## WORK REQUIRED
Return the lines below exactly as they appear, please, starting with the first and ending with the one that contains "a server, or".
-- DATA IN THIS EXERCISE follows --
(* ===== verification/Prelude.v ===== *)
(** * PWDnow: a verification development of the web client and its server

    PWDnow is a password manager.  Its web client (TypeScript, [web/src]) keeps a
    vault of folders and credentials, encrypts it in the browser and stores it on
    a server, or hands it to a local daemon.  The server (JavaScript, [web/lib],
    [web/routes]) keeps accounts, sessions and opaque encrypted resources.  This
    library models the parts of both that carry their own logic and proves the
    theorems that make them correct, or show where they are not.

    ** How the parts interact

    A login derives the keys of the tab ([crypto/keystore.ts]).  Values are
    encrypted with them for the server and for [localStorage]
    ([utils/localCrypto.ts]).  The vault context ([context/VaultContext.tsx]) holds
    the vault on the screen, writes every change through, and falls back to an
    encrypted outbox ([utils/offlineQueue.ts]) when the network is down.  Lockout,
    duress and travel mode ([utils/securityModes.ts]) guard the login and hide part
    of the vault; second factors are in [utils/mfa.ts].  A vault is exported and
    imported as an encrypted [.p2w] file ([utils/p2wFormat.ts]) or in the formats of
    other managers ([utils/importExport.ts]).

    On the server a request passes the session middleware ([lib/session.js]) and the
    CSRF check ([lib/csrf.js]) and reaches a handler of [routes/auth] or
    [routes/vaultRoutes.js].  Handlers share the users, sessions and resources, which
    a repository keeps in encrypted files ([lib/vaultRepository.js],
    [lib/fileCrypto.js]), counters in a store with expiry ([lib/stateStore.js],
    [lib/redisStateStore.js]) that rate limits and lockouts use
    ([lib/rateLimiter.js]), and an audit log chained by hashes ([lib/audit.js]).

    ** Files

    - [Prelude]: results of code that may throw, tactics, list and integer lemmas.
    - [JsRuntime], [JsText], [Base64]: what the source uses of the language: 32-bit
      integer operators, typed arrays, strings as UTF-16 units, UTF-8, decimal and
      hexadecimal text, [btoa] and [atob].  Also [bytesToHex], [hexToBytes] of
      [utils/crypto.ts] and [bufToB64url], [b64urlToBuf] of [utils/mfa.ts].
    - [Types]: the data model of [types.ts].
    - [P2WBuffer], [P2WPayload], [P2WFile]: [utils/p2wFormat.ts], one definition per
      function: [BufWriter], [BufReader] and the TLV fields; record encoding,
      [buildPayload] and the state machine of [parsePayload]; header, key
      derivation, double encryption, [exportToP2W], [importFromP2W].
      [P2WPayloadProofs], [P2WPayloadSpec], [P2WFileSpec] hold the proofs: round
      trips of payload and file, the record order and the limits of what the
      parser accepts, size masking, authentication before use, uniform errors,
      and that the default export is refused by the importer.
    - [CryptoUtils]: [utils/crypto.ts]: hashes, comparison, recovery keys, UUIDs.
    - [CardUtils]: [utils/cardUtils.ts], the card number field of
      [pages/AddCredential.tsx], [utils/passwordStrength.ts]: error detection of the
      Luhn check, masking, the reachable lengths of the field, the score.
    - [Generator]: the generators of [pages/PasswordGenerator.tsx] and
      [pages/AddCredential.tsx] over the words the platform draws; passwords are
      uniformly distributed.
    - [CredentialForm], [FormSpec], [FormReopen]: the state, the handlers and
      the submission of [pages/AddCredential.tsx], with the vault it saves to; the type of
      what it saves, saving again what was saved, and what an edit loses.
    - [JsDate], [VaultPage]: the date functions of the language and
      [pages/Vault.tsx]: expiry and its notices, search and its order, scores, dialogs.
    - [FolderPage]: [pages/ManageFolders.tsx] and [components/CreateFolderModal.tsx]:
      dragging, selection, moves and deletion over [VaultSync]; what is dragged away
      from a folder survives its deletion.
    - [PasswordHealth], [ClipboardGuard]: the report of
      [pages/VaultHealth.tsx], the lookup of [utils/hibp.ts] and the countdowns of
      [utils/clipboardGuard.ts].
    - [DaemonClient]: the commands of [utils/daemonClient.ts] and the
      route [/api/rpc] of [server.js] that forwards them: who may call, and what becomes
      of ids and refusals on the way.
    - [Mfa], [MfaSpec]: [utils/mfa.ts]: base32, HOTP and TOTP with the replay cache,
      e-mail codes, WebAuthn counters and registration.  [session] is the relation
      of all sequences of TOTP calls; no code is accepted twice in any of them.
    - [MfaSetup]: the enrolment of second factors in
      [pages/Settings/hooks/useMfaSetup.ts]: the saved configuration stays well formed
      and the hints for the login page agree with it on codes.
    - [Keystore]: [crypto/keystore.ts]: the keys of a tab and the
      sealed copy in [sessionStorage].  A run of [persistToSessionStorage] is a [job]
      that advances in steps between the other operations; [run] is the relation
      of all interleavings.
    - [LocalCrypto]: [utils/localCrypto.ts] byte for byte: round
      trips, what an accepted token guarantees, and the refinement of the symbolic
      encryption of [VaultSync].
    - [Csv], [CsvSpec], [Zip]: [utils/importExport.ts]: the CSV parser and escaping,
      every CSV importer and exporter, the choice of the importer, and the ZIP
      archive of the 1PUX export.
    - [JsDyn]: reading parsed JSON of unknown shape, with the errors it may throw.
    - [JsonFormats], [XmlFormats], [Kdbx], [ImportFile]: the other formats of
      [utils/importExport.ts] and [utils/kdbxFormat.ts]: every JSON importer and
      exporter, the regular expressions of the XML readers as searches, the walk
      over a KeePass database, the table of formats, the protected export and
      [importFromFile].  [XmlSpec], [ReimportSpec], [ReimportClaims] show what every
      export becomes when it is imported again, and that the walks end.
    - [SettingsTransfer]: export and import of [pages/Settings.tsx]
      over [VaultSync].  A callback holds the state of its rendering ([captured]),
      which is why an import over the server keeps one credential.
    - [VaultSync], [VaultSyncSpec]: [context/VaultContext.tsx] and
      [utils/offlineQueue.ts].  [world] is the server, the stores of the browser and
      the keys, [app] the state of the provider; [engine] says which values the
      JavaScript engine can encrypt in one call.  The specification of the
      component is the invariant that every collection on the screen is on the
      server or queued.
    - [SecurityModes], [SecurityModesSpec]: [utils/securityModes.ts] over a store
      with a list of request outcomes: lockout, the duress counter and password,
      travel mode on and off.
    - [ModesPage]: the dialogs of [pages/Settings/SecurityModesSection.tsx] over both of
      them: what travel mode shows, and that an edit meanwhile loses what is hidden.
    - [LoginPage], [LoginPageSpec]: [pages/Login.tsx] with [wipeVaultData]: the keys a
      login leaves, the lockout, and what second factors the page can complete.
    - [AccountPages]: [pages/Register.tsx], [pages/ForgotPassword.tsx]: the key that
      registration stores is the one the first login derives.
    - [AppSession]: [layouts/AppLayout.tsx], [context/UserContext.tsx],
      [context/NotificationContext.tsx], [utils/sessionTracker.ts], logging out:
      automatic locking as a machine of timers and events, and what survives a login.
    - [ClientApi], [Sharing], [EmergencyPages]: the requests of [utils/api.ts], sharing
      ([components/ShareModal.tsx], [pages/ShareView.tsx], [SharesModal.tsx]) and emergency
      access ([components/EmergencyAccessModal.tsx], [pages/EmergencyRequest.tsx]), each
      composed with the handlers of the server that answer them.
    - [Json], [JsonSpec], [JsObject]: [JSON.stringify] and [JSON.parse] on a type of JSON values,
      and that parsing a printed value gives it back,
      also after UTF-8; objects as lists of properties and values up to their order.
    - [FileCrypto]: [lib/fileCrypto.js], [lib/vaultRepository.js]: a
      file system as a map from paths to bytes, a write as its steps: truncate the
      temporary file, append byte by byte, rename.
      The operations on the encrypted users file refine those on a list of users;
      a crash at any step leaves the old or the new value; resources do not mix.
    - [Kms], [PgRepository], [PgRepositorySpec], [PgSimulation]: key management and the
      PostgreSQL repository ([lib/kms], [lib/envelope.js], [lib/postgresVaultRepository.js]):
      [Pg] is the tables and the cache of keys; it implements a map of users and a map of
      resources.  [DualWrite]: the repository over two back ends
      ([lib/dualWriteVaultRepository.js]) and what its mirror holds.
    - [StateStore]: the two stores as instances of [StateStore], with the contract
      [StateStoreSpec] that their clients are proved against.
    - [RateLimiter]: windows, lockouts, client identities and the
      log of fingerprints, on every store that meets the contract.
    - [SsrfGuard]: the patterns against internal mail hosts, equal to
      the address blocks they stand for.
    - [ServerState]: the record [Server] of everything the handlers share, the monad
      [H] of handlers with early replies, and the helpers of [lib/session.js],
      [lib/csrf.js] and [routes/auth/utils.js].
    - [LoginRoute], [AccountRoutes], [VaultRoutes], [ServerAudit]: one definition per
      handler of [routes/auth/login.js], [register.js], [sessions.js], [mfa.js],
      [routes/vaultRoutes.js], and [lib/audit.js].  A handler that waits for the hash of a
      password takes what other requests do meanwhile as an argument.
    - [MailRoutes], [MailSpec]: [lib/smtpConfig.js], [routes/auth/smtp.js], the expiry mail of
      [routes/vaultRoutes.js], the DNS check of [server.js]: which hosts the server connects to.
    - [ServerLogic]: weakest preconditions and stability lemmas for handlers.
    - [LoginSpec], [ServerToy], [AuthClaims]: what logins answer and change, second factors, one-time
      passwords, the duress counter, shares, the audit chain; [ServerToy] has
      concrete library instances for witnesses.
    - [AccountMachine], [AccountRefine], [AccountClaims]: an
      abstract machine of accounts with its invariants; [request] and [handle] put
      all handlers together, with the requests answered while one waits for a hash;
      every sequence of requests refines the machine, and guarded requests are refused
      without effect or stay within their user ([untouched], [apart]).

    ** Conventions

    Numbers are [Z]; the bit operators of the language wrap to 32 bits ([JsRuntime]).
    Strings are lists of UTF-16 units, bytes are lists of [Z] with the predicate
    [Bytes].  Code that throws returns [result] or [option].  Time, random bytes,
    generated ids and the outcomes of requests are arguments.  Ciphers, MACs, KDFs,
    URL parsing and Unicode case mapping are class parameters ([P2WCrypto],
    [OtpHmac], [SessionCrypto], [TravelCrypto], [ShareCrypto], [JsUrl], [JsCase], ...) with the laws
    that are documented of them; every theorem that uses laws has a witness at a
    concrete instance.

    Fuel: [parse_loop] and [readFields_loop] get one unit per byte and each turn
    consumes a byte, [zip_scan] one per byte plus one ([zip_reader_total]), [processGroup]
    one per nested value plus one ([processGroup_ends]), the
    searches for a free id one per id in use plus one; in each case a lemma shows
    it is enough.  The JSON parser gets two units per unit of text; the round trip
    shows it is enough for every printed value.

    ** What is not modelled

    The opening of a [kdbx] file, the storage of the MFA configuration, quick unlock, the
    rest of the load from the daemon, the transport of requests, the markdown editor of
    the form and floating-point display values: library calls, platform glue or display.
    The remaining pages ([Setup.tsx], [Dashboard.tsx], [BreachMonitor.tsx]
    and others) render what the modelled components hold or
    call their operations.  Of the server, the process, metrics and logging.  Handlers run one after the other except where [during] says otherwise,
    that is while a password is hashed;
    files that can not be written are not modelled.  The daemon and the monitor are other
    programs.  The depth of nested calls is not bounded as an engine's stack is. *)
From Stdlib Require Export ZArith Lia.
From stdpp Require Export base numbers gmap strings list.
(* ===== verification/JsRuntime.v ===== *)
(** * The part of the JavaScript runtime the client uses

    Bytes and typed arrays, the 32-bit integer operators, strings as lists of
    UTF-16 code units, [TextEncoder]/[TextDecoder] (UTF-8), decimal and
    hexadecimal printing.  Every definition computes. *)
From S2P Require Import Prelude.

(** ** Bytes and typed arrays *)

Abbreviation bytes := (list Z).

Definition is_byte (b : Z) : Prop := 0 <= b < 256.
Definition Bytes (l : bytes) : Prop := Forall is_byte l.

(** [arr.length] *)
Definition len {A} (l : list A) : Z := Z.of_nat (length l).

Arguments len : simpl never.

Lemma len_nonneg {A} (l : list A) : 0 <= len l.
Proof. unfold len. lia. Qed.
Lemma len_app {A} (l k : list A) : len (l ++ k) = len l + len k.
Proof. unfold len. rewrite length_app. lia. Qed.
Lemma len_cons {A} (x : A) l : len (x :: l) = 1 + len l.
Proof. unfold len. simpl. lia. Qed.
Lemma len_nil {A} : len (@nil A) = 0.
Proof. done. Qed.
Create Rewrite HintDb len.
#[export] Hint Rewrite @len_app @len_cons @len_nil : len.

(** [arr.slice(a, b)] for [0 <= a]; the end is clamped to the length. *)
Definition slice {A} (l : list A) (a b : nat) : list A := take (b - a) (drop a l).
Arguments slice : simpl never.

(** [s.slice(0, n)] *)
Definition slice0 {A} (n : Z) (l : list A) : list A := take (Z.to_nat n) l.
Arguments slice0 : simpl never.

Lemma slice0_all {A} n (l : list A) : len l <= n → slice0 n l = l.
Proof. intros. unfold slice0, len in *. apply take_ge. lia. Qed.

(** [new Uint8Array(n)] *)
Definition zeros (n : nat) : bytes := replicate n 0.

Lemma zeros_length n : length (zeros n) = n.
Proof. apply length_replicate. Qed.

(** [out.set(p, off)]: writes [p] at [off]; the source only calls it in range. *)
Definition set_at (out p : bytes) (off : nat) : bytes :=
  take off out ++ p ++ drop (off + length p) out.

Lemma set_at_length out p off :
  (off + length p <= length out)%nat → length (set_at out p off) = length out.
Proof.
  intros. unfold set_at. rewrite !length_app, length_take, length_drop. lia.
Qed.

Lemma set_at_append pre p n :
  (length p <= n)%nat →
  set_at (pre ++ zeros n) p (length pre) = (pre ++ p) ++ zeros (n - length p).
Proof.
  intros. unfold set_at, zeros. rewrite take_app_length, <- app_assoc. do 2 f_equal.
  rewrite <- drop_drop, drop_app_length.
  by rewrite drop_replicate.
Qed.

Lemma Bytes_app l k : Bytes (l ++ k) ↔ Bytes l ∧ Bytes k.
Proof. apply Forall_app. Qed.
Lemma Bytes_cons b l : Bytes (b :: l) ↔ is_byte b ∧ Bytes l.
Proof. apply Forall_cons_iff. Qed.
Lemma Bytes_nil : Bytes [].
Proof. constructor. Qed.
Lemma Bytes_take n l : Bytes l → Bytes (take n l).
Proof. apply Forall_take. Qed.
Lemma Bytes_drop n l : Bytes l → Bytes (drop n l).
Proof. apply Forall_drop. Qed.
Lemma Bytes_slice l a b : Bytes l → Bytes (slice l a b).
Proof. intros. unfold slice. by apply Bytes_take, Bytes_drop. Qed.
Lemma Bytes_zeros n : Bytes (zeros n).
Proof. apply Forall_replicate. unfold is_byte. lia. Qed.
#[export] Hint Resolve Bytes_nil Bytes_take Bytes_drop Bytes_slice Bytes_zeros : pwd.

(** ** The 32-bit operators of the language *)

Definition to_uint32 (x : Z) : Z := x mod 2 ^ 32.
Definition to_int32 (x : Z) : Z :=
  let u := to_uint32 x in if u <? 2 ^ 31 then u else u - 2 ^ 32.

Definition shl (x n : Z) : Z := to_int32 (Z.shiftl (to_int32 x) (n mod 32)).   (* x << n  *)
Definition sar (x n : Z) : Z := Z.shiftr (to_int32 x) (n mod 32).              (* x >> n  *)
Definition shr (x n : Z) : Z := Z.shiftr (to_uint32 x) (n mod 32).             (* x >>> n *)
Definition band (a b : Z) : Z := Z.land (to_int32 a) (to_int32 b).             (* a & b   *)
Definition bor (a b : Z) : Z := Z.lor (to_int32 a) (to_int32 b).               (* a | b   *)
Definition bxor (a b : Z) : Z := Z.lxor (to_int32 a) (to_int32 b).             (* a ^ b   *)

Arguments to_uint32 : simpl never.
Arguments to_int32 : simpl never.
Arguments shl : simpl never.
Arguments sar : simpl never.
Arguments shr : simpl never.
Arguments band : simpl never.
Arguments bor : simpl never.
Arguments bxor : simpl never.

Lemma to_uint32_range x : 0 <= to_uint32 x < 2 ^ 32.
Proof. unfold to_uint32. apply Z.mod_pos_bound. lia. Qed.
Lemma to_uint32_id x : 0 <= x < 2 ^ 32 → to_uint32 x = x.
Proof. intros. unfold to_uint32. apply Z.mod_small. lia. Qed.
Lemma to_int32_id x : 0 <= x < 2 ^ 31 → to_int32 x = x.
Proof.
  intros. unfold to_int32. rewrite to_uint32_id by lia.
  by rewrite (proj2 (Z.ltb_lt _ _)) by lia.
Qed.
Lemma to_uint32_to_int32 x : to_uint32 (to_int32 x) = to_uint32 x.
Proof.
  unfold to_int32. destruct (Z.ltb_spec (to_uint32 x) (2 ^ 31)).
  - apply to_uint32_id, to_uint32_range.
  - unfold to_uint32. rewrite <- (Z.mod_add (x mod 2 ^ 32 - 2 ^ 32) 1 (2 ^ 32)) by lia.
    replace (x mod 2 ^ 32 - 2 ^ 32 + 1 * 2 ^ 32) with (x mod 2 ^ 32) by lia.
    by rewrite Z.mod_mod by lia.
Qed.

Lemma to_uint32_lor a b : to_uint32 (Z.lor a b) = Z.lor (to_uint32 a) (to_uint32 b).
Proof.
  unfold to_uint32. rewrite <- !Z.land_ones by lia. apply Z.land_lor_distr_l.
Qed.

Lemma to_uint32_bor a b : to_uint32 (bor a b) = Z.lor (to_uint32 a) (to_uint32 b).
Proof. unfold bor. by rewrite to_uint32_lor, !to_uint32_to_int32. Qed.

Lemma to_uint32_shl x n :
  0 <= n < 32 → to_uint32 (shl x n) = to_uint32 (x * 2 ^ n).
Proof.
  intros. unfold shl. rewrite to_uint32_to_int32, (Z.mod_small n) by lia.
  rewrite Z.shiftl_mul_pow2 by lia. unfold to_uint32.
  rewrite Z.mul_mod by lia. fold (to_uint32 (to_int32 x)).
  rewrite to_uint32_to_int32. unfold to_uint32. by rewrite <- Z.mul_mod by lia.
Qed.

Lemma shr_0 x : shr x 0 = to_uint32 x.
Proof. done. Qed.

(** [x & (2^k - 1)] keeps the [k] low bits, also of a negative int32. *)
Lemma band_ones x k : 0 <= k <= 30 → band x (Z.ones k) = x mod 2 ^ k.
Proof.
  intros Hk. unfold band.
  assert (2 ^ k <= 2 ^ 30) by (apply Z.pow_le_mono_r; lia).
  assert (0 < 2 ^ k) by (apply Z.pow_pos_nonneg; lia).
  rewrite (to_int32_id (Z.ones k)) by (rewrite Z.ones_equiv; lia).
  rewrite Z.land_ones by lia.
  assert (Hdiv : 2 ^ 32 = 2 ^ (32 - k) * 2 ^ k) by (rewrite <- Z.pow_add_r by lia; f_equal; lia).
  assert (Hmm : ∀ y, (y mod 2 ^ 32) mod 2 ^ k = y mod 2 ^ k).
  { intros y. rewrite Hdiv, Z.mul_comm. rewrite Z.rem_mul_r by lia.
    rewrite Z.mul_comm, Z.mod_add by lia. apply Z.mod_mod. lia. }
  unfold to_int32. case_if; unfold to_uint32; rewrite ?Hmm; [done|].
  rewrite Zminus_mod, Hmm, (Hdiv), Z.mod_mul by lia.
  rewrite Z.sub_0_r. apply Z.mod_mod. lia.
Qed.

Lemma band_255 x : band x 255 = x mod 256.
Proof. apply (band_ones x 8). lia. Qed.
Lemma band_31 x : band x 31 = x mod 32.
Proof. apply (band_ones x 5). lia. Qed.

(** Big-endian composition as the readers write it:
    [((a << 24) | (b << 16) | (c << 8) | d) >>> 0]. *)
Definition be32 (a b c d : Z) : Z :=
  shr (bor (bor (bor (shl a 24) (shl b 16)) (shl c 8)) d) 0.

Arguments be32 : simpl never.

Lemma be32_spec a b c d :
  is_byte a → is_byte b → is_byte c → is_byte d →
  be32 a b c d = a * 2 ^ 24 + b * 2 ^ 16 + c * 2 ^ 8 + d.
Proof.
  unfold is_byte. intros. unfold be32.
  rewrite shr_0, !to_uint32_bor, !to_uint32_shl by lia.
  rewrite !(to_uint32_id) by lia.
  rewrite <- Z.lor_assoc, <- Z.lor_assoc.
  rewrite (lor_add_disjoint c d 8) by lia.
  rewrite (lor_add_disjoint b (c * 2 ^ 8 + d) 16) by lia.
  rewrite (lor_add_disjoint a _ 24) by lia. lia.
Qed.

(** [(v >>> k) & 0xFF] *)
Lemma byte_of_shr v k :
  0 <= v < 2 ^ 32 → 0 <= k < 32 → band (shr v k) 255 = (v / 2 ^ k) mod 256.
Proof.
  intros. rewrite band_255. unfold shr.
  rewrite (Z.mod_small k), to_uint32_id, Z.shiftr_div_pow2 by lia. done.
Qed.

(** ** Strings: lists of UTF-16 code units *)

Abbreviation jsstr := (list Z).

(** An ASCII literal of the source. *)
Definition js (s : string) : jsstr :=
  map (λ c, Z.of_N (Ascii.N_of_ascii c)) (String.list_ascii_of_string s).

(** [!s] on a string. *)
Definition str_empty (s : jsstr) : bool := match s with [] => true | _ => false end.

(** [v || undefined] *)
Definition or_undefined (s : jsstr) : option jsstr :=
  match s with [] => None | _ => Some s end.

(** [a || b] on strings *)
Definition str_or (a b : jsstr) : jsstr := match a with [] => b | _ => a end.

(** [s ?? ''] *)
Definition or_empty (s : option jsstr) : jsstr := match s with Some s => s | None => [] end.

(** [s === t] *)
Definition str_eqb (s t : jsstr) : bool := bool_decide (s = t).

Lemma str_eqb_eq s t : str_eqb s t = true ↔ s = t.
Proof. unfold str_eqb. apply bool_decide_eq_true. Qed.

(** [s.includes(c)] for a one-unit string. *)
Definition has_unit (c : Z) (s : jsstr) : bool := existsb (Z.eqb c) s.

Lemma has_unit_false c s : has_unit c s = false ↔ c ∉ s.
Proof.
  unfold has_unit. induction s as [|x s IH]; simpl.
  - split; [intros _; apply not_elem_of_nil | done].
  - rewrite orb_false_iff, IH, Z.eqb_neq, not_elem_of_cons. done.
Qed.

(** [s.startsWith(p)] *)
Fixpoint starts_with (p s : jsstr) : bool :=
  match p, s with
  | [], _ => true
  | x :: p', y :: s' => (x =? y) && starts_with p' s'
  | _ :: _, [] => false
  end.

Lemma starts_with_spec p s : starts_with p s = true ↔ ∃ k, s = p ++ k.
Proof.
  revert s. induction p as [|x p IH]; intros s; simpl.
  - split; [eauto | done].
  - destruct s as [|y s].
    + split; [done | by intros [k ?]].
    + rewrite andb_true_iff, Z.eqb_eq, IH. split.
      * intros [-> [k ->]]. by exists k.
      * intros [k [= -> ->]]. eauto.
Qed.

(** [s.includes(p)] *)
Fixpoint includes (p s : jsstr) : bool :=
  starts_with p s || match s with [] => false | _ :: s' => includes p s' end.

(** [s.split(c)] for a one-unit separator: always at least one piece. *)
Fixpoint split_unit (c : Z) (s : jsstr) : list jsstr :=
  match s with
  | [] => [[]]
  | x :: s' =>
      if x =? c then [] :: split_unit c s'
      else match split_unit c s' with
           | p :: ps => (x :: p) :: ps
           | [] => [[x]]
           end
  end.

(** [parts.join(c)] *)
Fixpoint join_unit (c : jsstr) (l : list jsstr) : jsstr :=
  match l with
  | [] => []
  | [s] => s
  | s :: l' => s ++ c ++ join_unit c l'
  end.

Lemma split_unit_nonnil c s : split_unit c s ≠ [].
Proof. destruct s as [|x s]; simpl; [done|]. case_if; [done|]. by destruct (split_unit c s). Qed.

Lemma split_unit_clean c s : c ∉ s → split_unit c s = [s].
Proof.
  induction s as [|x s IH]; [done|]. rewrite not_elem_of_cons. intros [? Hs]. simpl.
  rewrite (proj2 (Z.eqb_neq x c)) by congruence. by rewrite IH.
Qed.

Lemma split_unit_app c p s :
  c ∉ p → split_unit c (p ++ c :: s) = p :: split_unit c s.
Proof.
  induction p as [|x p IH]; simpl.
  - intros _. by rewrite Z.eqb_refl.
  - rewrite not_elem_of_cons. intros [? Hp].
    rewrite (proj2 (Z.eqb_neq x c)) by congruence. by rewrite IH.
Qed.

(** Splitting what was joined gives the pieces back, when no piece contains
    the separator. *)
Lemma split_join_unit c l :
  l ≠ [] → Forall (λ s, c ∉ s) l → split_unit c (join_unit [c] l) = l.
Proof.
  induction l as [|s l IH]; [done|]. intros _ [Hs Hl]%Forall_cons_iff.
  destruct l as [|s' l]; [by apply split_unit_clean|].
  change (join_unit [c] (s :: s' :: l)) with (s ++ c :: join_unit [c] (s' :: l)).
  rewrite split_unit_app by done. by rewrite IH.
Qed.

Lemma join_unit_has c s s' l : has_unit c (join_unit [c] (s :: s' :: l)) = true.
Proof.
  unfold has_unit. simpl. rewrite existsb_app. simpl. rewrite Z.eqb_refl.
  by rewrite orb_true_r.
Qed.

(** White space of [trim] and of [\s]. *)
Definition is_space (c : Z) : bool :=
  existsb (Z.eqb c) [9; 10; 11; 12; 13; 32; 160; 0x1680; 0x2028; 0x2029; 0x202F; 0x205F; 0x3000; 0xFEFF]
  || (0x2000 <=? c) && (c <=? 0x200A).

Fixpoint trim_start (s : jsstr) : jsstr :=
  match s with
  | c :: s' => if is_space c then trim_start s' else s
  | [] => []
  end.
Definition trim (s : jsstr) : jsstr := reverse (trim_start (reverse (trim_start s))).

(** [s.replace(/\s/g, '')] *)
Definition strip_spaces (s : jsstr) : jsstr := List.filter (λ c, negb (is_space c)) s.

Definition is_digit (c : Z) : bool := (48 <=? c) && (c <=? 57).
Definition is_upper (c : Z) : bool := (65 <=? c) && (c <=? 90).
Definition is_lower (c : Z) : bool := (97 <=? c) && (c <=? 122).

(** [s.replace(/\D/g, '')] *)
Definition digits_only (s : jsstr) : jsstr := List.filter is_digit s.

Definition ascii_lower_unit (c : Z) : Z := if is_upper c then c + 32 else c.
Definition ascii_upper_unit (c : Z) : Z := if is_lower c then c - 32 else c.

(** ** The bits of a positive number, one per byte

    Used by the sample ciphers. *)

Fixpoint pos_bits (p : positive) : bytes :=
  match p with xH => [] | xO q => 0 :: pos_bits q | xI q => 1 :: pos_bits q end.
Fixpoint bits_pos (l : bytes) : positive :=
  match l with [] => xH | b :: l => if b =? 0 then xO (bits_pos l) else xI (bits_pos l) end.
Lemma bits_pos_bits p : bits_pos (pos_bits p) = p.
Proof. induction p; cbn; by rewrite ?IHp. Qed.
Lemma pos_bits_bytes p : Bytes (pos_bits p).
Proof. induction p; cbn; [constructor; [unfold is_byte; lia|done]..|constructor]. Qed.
-- DATA IN THIS EXERCISE concluded --
## SOLUTION FOR THIS TASK
(* ===== verification/Prelude.v ===== *)
(** * PWDnow: a verification development of the web client and its server

    PWDnow is a password manager.  Its web client (TypeScript, [web/src]) keeps a
    vault of folders and credentials, encrypts it in the browser and stores it on
    a server, or hands it to a local daemon.  The server (JavaScript, [web/lib],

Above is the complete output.